The net leased retail market will continue to bifurcate over the next 12-24 months. We expect cap rates to compress on investment grade net leased opportunities in which the tenant has a long term absolute net lease in place. This is primarily due to the overall risk aversion of clients and the low relative yield on competing investment vehicles.  Conversely short term net leased deals or investments in sectors such as gyms, teir-2 fast casual restaurants, or movie theatres may see cap rate expansion and decreased trade velocity. Overall supply is expected to decrease as tenants limit their development pipeline and assets with less favorable pricing treatment are held back from the market.

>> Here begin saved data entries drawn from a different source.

(** * The riot command line compiler driver (lib/index.js)

    A shallow embedding of [methods.make] and [methods.watch] together with
    the helpers nested in [make] ([encapsulate], [parse], [toFile], [toDir]).

    JavaScript strings are modelled as [string]; file contents are the UTF-8
    text [sh.cat] returns, so the byte-order mark U+FEFF is the three bytes
    EF BB BF.  The side effects of a build pass (reading files, creating
    directories, writing files, printing) are threaded through an explicit
    state-and-exception monad over a [World]; a thrown JavaScript exception
    keeps every effect already performed. *)

From Stdlib Require Import Ascii QArith.
From stdpp Require Import gmap strings list fin_maps pretty.

(** ** Exceptions and the effect monad *)

Inductive result (E A : Type) : Type :=
| Ok (a : A)
| Throw (e : E).
Arguments Ok {E A} a.
Arguments Throw {E A} e.

(** What a pass can throw.  The compiler's own error payload is opaque. *)
Inductive exn (CErr : Type) : Type :=
| InitError (msg : string)        (* thrown by [init] *)
| CompileError (e : CErr)         (* thrown by [compiler.compile] *)
| NoSuchFile (p : string)         (* [sh.cat] on a path that is not a file *)
| NoSuchDir (d : string)          (* [.to(path)] when the parent directory is missing *)
| WrongArguments                  (* [.to(undefined)] *)
| TypeError.                      (* a method called on [undefined] *)
Arguments InitError {CErr} msg.
Arguments CompileError {CErr} e.
Arguments NoSuchFile {CErr} p.
Arguments NoSuchDir {CErr} d.
Arguments WrongArguments {CErr}.
Arguments TypeError {CErr}.

(** The part of the outside world a build pass touches. *)
Record World : Type := mkWorld {
  files : gmap string string;     (* regular files: path -> text *)
  dirs  : gset string;            (* existing directories *)
  out   : list string             (* lines printed through [log], oldest first *)
}.

Definition set_files (m : gmap string string) (w : World) : World :=
  {| files := m; dirs := dirs w; out := out w |}.
Definition set_dirs (d : gset string) (w : World) : World :=
  {| files := files w; dirs := d; out := out w |}.
Definition set_out (l : list string) (w : World) : World :=
  {| files := files w; dirs := dirs w; out := l |}.

Definition M (E A : Type) : Type := World → result E A * World.

Definition ret {E A} (a : A) : M E A := λ w, (Ok a, w).
Definition throw {E A} (e : E) : M E A := λ w, (Throw e, w).
Definition bind {E A B} (m : M E A) (k : A → M E B) : M E B :=
  λ w, match m w with
       | (Ok a, w') => k a w'
       | (Throw e, w') => (Throw e, w')
       end.

Declare Scope js_scope.
Delimit Scope js_scope with js.
Notation "'let!' x := m 'in' k" := (bind m (λ x, k))
  (at level 10, x name, m at level 100, k at level 200) : js_scope.
Notation "m ;; k" := (bind m (λ _, k))
  (at level 100, k at level 200, right associativity) : js_scope.
Local Open Scope js_scope.

(** [Array.prototype.map] with a callback that has effects and may throw:
    the elements are visited left to right and the first exception leaves
    the loop.  The callback also receives the index. *)
Fixpoint mapM_from {E A B} (f : A → nat → M E B) (i : nat) (l : list A) : M E (list B) :=
  match l with
  | [] => ret []
  | x :: l' =>
      let! y := f x i in
      let! ys := mapM_from f (S i) l' in
      ret (y :: ys)
  end.

Definition mapM {E A B} (f : A → nat → M E B) (l : list A) : M E (list B) :=
  mapM_from f 0 l.

(** ** Options *)

(** The [opt.compiler] bag handed to the compiler as it is. *)
Record CompilerOptions : Type := mkCompilerOptions {
  compact    : bool;
  template   : option string;
  type       : option string;
  brackets   : option string;
  expr       : bool;
  modular    : bool;
  silent     : bool;
  whitespace : bool
}.

(** The [opt] object.  [flow] is the two letter string [init] stores:
    ['f'] or another letter for the source, then the same for the target.
    An absent target is falsy in JavaScript and is written [""] here. *)
Record Opt : Type := mkOpt {
  compiler : CompilerOptions;
  ext      : string;
  from     : string;
  to       : string;
  flow     : string
}.

(** [opt.flow[i] == 'f'] *)
Definition flow_is_f (i : nat) (opt : Opt) : bool :=
  match String.get i (flow opt) with
  | Some c => bool_decide (c = "f"%char)
  | None => false
  end.

(** ** Text helpers *)

Definition nl : string := String "010"%char "".

(** U+FEFF as [sh.cat] delivers it. *)
Definition BOM : string := String "239"%char (String "187"%char (String "191"%char "")).

(** [s.replace(/^\uFEFF/g, '')]: the pattern is anchored at the start of
    the text, so at most one occurrence matches. *)
Definition strip_BOM (s : string) : string :=
  match s with
  | String "239"%char (String "187"%char (String "191"%char rest)) => rest
  | _ => s
  end.

(** [list.join('\n')] *)
Definition join_nl (l : list string) : string := String.concat nl l.

(** The text put before and after the compiled code by [encapsulate], built
    with the same sequence of [out += ...]. *)
Definition shim_head : string :=
  "" +:+ ("(function(tagger) {" +:+ nl)
     +:+ ("  if (typeof define === 'function' && define.amd) {" +:+ nl)
     +:+ ("    define(function(require, exports, module) { tagger(require('riot'), require, exports, module)})" +:+ nl)
     +:+ ("  } else if (typeof module !== 'undefined' && typeof module.exports !== 'undefined') {" +:+ nl)
     +:+ ("    tagger(require('riot'), require, exports, module)" +:+ nl)
     +:+ ("  } else {" +:+ nl)
     +:+ ("    tagger(window.riot)" +:+ nl)
     +:+ ("  }" +:+ nl)
     +:+ ("})(function(riot, require, exports, module) {" +:+ nl).

Definition shim_tail : string := nl +:+ "});".

Definition encapsulate (opt : Opt) (from : string) : string :=
  if negb (modular (compiler opt)) then from
  else shim_head +:+ from +:+ shim_tail.

(** A bracket matcher for the wrapper: an opening bracket pushes the
    closing one it waits for, and a closing bracket must be the one on top
    of the stack.  [None] is a mismatch; the stack left over lists what is
    still to be closed, innermost first. *)
Definition closer_of (c : ascii) : option ascii :=
  if bool_decide (c = "("%char) then Some ")"%char
  else if bool_decide (c = "{"%char) then Some "}"%char
  else if bool_decide (c = "["%char) then Some "]"%char
  else None.

Definition is_closer (c : ascii) : bool :=
  bool_decide (c = ")"%char) || bool_decide (c = "}"%char) || bool_decide (c = "]"%char).

Fixpoint scan (s : string) (stack : list ascii) : option (list ascii) :=
  match s with
  | "" => Some stack
  | String c s' =>
      match closer_of c with
      | Some k => scan s' (k :: stack)
      | None =>
          if is_closer c then
            match stack with
            | k :: stack' => if bool_decide (k = c) then scan s' stack' else None
            | [] => None
            end
          else scan s' stack
      end
  end.

Definition balanced (s : string) : bool :=
  match scan s [] with
  | Some [] => true
  | _ => false
  end.

(** ** The watcher's events *)

(** What the file system watcher sees for a glob: the files met by its
    first scan, the end of that scan, and the changes after it. *)
Inductive FsEvent : Type :=
| InitialAdd (p : string)
| Ready
| Change (p : string).

(** The listeners an event reaches. *)
Inductive Emit : Type := EmitReady | EmitAll.

(** [chokidar.watch(glob, { ignoreInitial })]: with [ignoreInitial] the
    files of the first scan are not announced. *)
Definition chokidar_emit (ignoreInitial : bool) (ev : FsEvent) : option Emit :=
  match ev with
  | InitialAdd _ => if ignoreInitial then None else Some EmitAll
  | Ready => Some EmitReady
  | Change _ => Some EmitAll
  end.

(** ** The analyzer's results and the command line *)

(** One entry of what the analyzer returns for a text; [error] is absent
    where there is nothing to complain about. *)
Record AnalyzerResult : Type := mkAnalyzerResult {
  line   : Z;
  source : string;
  error  : option string
}.

(** A string, or [undefined], used as a condition. *)
Definition truthy (s : option string) : bool :=
  match s with
  | Some (String _ _) => true
  | _ => false
  end.

(** [s + x] for an [x] that may be [undefined]. *)
Definition or_undefined (x : option string) : string :=
  match x with
  | Some s => s
  | None => "undefined"
  end.

(** A number as [minimist] makes one of an argument that looks like a
    number: its value, or one of the two infinities a too large exponent
    gives.  The argument cannot come out as not-a-number. *)
Inductive JsNumber : Type :=
| Finite (q : Q)
| Infinite (negative : bool).

(** An element of [args._]: the argument as it was typed, or the number
    [minimist] read in it. *)
Inductive ArgValue : Type :=
| ArgString (s : string)
| ArgNumber (n : JsNumber).

(** A text, a number or [undefined] used as a condition: the empty text,
    zero and [undefined] do not hold. *)
Definition truthy_value (v : option ArgValue) : bool :=
  match v with
  | Some (ArgString (String _ _)) => true
  | Some (ArgNumber (Finite q)) => negb (Qeq_bool q 0)
  | Some (ArgNumber (Infinite _)) => true
  | _ => false
  end.

(** The [args] object as [minimist] returns it.  The five [arg_] flags
    named after the methods say whether [args[v]] holds for that name;
    the options that take a text are given one or left out;
    [arg_positional] is [args._]. *)
Record Args : Type := mkArgs {
  arg_help       : bool;
  arg_version    : bool;
  arg_make       : bool;
  arg_watch      : bool;
  arg_check      : bool;
  arg_compact    : bool;
  arg_whitespace : bool;
  arg_modular    : bool;
  arg_silent     : bool;
  arg_expr       : bool;
  arg_template   : option string;
  arg_type       : option string;
  arg_brackets   : option string;
  arg_ext        : option string;
  arg_positional : list ArgValue
}.

(** [Object.keys(methods)] *)
Definition method_keys : list string := ["help"; "version"; "make"; "watch"; "check"].

(** [args[v]] as a condition. *)
Definition arg_flag (args : Args) (v : string) : bool :=
  if bool_decide (v = "help") then arg_help args
  else if bool_decide (v = "version") then arg_version args
  else if bool_decide (v = "make") then arg_make args
  else if bool_decide (v = "watch") then arg_watch args
  else if bool_decide (v = "check") then arg_check args
  else false.

(** [opts.from] and [opts.to] as a path: the text given, the empty text
    for [undefined]; a number is no path and has no place in [Opt]. *)
Definition path_of (v : option ArgValue) : option string :=
  match v with
  | Some (ArgString s) => Some s
  | Some (ArgNumber _) => None
  | None => Some ""
  end.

– Karly Iacono, First Vice President Investments @ Marcus & Millichap

 

Over the next 12-24 months, we expect retail development to continue to slow, with vacancy increasing as a result of closings due to the pandemic and bankruptcy, both in the box sectors and smaller inline tenants. We are seeing rental rates decreasing, and we expect fewer new developments as a result. Due to vacancy, there will be premium infill space available, and we expect new development will not be able to compete on rates. The exception is Single Tenant Net Lease deals, primarily with a drive-thru. These spaces are being built and are selling at low cap rates. The Single Tenant Net Lease and core grocery anchored properties are highly sought after and may rise in value as investors compete for these assets. Overall though, we will see a short-term decrease in retail sector values. However, we are seeing expansions by tenants that have been less impacted by the pandemic. In the box sector, Dick’s Sporting Goods, Target, Burlington and Aldi are actively taking advantage of vacant boxes. On the smaller size, Dollar General has launched two new concepts. Popshelf, aimed at wealthier shoppers in suburban areas, and DGX, an urban convenience grocer, and both are expanding in 2021. Finally, the smaller food/service tenants have outperformed other segments during this period, and many are launching new prototypes that do not include indoor dining. P.F. Chang’s To Go is planning 12 additional locations for high density metropolitan areas. We believe this trend will continue for the next 24 months.

– Ronna McAuley, Director @ Crow Holdings Capital

 

It largely depends on the type of retail asset.  Single-tenant, credit properties will continue to see stable valuations and more new development over the next couple of years, due to their tax benefits, inflation protection, attractive yields, and small transaction sizes.  Valuations for grocery-anchored retail centers and shadow-anchored grocery centers will also likely remain stable.  On the other side of the coin, there has been almost a full stop on lending for development of new retail centers due to the survival risk of restaurants, retailers and especially entertainment operators such as theatres, bars and bowling alleys due to the pandemic.  For stabilized retail centers, it is hard to gauge the true impact to value because nothing is trading.  Sellers are not willing to sell properties at distressed prices, and lenders and investors are not forcing them to sell, so the market is stagnant until we see the full effect of the pandemic, the unemployment and the election on consumer spending.